Lemma insert_all_permutation (pairs : list (string * string)) :
  forall m, Permutation (m ++ pairs) (insert_all pairs m).
Proof.
  induction pairs as [|kv pairs IH]; intros m; cbn [insert_all fold_left].
  - rewrite app_nil_r. apply Permutation_refl.
  - eapply perm_trans; [|apply (IH (insert kv m))].
    apply Permutation_sym.
    eapply perm_trans;
      [apply Permutation_app_tail; apply Permutation_sym;
       apply insert_permutation|].
    cbn [app]. apply Permutation_middle.
Qed.

Lemma parsed_In (separator : ascii) (kv : string * string) :
  forall lines,
    In kv (parsed separator lines) ->
    exists line, In line lines /\ parse_line line separator = Done (Some kv).
Proof.
  induction lines as [|line lines IH]; cbn [parsed]; [intros []|].
  destruct (parse_line line separator) as [[p|]|e| |] eqn:Hparse;
    try (intros H; destruct (IH H) as (l & Hl & Hp); exists l;
         split; [right; exact Hl|exact Hp]).
  intros [<-|H].
  - exists line. split; [left; reflexivity|exact Hparse].
  - destruct (IH H) as (l & Hl & Hp). exists l.
    split; [right; exact Hl|exact Hp].
Qed.

(** Every pair of a store that was built comes from a line of the
    file. *)
Lemma store_pairs (fileName content : string) (separator : ascii)
      (m : multimap) :
  fits content ->
  PropertiesFileReader fileName (Some content) separator = Done m ->
  forall kv, In kv m ->
    exists line, fits line /\ line_outcome line separator = Done (Some kv).
Proof.
  intros Hfit Hctor kv Hin. cbn [PropertiesFileReader] in Hctor.
  apply read_insert_all in Hctor. subst m.
  apply insert_all_In in Hin as [[]|Hin].
  apply parsed_In in Hin as (line & Hline & Hparse).
  pose proof (getlines_fit content Hfit) as Hfits.
  rewrite Forall_forall in Hfits. specialize (Hfits line Hline).
  exists line. split; [exact Hfits|].
  rewrite <- (parse_line_outcome line separator Hfits). exact Hparse.
Qed.

Lemma store_ordered (fileName content : string) (separator : ascii)
      (m : multimap) :
  PropertiesFileReader fileName (Some content) separator = Done m ->
  m = insert_all (parsed separator (getlines content)) [] /\ ordered m.
Proof.
  cbn [PropertiesFileReader]. intros Hctor.
  apply read_insert_all in Hctor. split; [exact Hctor|].
  subst m. apply insert_all_ordered. apply nil_ordered.
Qed.
(** C4: a row is resolved only if its case-folded title has a ratio of
    at least 0.3 to the case-folded input, and when no title reaches
    0.3 the lookup returns "no match". *)
Theorem matcher_threshold movie_title models :
  (∀ n w recs orig w',
     get_recommendations lower movie_title models n w
     = (Ok (recs, Some orig), w') →
     (3 # 10 <= ratio (lower (title orig)) (lower movie_title))%Q)
  ∧ ((∀ row, row ∈ movies models →
        ¬ (3 # 10 <= ratio (lower (title row)) (lower movie_title))%Q) →
     ∀ n w,
       get_recommendations lower movie_title models n w
       = (Ok (None, None), w)).
Proof.
  split.
  - intros n w recs orig w' Hrun.
    apply get_recommendations_original in Hrun as (m & idx & Hres & Ho).
    destruct (resolve_cases lower movie_title (movies models))
      as [(Hnone & _)|(m' & idx' & row & Hres' & _ & Hrow & Hm & _ & Hgood & _)];
      [congruence|].
    rewrite Hres in Hres'. injection Hres' as <- <-.
    rewrite Ho in Hrow. injection Hrow as <-.
    rewrite Hm. by apply good_enough_ratio in Hgood.
  - intros Hlow n w. rewrite get_recommendations_run.
    destruct (resolve_cases lower movie_title (movies models))
      as [(-> & _)|(m & idx & row & _ & _ & Hrow & Hm & _ & Hgood & _)];
      [done|].
    exfalso. apply (Hlow row); [by eapply list_elem_of_lookup_2|].
    rewrite Hm. by apply good_enough_ratio in Hgood.
Qed.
..............................
→ **TASK DESCRIPTION**
Look through the data above and return exactly the lines from the one that contains "exists line, In" to the one that contains "rewrite Forall_forall in", inclusive, with nothing else.

→ **ANSWER FOR THIS EXERCISE**
    exists line, In line lines /\ parse_line line separator = Done (Some kv).
Proof.
  induction lines as [|line lines IH]; cbn [parsed]; [intros []|].
  destruct (parse_line line separator) as [[p|]|e| |] eqn:Hparse;
    try (intros H; destruct (IH H) as (l & Hl & Hp); exists l;
         split; [right; exact Hl|exact Hp]).
  intros [<-|H].
  - exists line. split; [left; reflexivity|exact Hparse].
  - destruct (IH H) as (l & Hl & Hp). exists l.
    split; [right; exact Hl|exact Hp].
Qed.

(** Every pair of a store that was built comes from a line of the
    file. *)
Lemma store_pairs (fileName content : string) (separator : ascii)
      (m : multimap) :
  fits content ->
  PropertiesFileReader fileName (Some content) separator = Done m ->
  forall kv, In kv m ->
    exists line, fits line /\ line_outcome line separator = Done (Some kv).
Proof.
  intros Hfit Hctor kv Hin. cbn [PropertiesFileReader] in Hctor.
  apply read_insert_all in Hctor. subst m.
  apply insert_all_In in Hin as [[]|Hin].
  apply parsed_In in Hin as (line & Hline & Hparse).
  pose proof (getlines_fit content Hfit) as Hfits.
  rewrite Forall_forall in Hfits. specialize (Hfits line Hline).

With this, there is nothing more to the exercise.